◆ About this task ◆
In the listing below, locate the line containing "destruct (many &&" and the line containing "pose proof (put_u32_app". Output both of them and every line between, exactly as written, and nothing more.
.....
Lemma xlBatchByteCount_ok f many ms total n :
  settingsErr f = None ->
  xlBatchByteCount_loop f many ms total = inl n ->
  Forall (fun m => zlen m <= maxMessageLen f) ms /\
  n = total + zlen (concat (map xframe ms)) /\
  (many = true -> ms <> [] -> n <= maxBatchLen f).
Proof.
  intros Hs. revert total. induction ms as [|m ms IH]; intros total; cbn [xlBatchByteCount_loop].
  - intros [= <-]. split; [done|]. unfold zlen. simpl. split; [lia|done].
  - unfold validateMessageLen. rewrite Hs.
    destruct (Z.ltb_spec (maxMessageLen f) (zlen m)); [rewrite orb_true_r; discriminate|].
    destruct (_ || _); [discriminate|].
    unfold framerXlAddFrameByteCount. destruct (_ || _ || _); [discriminate|].
    destruct (many && _) eqn:Em; [discriminate|].
    intros (H1 & H2 & H3)%IH. split; [by constructor|].
    split.
    + rewrite H2. unfold zlen, framerXlHeaderLen. cbn [map concat]. rewrite length_app. cbn [length xframe]. lia.
    + intros -> _. cbn in Em. apply Z.ltb_ge in Em.
      destruct ms as [|m2 ms]; [|by apply H3].
      rewrite H2. unfold zlen at 2. simpl. lia.
Qed.

Section write_facts.
Context {W : Type} {WR : Writer W} {MP : MessagePool}.

Lemma writeFramerXlBytes_ok (w w' : W) p :
  writeFramerXlBytes w p = (w', None) -> w_out w' = w_out w ++ p.
Proof.
  unfold writeFramerXlBytes. destruct (w_write w p) as [[w1 n] e] eqn:E.
  destruct e; [discriminate|]. destruct (Nat.eqb_spec n (length p)) as [->|]; [|discriminate].
  intros [= <-]. rewrite (w_write_out _ _ _ _ _ E). by rewrite firstn_all.
Qed.

Lemma XlWrite_wire f (w w' : W) m :
  xl_valid f -> XlWrite f w m = Ret (w', None) ->
  zlen m <= maxMessageLen f /\ w_out w' = w_out w ++ xframe m.
Proof.
  intros Hv. unfold XlWrite, validateMessageLen. rewrite (proj1 Hv).
  destruct (Z.ltb_spec (maxMessageLen f) (zlen m)); [rewrite orb_true_r; discriminate|].
  destruct (_ || _); [discriminate|]. intros E. split; [lia|].
  rewrite (u32_zlen f) in E by done.
  destruct (length_cons4 (pool_get (length m + 4))) as (x & y & z & v & r & Er).
  { rewrite pool_get_length. lia. }
  pose proof (pool_get_length (length m + 4)) as L. rewrite Er in *. simpl in L.
  pose proof (put_u32_app [] r x y z v (zlen m) 0 eq_refl) as E1. cbn [app] in E1.
  rewrite E1 in E. cbn [gbind] in E.
  rewrite copy_into_all in E by (simpl; lia). cbn [gbind take app] in E.
  injection E as E. by apply writeFramerXlBytes_ok in E.
Qed.

Lemma writeFramerXlBatch_wire f (w w' : W) ms buf n :
  xl_valid f -> xlBatchByteCount f ms = inl n -> length buf = Z.to_nat n ->
  writeFramerXlBatch w ms buf = Ret (w', None) ->
  Forall (fun m => zlen m <= maxMessageLen f) ms /\
  w_out w' = w_out w ++ concat (map xframe ms) /\
  ((1 < length ms)%nat -> zlen (concat (map xframe ms)) <= maxBatchLen f).
Proof.
  intros Hv Hc L E. unfold xlBatchByteCount in Hc. rewrite (proj1 Hv) in Hc.
  apply xlBatchByteCount_ok in Hc as (H1 & H2 & H3); [|apply Hv].
  split; [done|]. split.
  - unfold writeFramerXlBatch in E.
    pose proof (fillFramerXlBatch_spec f ms [] buf Hv H1) as Ef. cbn [app length] in Ef.
    rewrite Ef in E by (unfold zlen in H2; lia).
    injection E as E. by apply writeFramerXlBytes_ok in E.
  - intros Hl. rewrite H2 in H3. rewrite Z.add_0_l in H3.
    apply H3; [by apply Nat.ltb_lt|]. intros ->. simpl in Hl. lia.
Qed.
End write_facts.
.....
◆ Response area ◆
    destruct (many && _) eqn:Em; [discriminate|].
    intros (H1 & H2 & H3)%IH. split; [by constructor|].
    split.
    + rewrite H2. unfold zlen, framerXlHeaderLen. cbn [map concat]. rewrite length_app. cbn [length xframe]. lia.
    + intros -> _. cbn in Em. apply Z.ltb_ge in Em.
      destruct ms as [|m2 ms]; [|by apply H3].
      rewrite H2. unfold zlen at 2. simpl. lia.
Qed.

Section write_facts.
Context {W : Type} {WR : Writer W} {MP : MessagePool}.

Lemma writeFramerXlBytes_ok (w w' : W) p :
  writeFramerXlBytes w p = (w', None) -> w_out w' = w_out w ++ p.
Proof.
  unfold writeFramerXlBytes. destruct (w_write w p) as [[w1 n] e] eqn:E.
  destruct e; [discriminate|]. destruct (Nat.eqb_spec n (length p)) as [->|]; [|discriminate].
  intros [= <-]. rewrite (w_write_out _ _ _ _ _ E). by rewrite firstn_all.
Qed.

Lemma XlWrite_wire f (w w' : W) m :
  xl_valid f -> XlWrite f w m = Ret (w', None) ->
  zlen m <= maxMessageLen f /\ w_out w' = w_out w ++ xframe m.
Proof.
  intros Hv. unfold XlWrite, validateMessageLen. rewrite (proj1 Hv).
  destruct (Z.ltb_spec (maxMessageLen f) (zlen m)); [rewrite orb_true_r; discriminate|].
  destruct (_ || _); [discriminate|]. intros E. split; [lia|].
  rewrite (u32_zlen f) in E by done.
  destruct (length_cons4 (pool_get (length m + 4))) as (x & y & z & v & r & Er).
  { rewrite pool_get_length. lia. }
  pose proof (pool_get_length (length m + 4)) as L. rewrite Er in *. simpl in L.
  pose proof (put_u32_app [] r x y z v (zlen m) 0 eq_refl) as E1. cbn [app] in E1.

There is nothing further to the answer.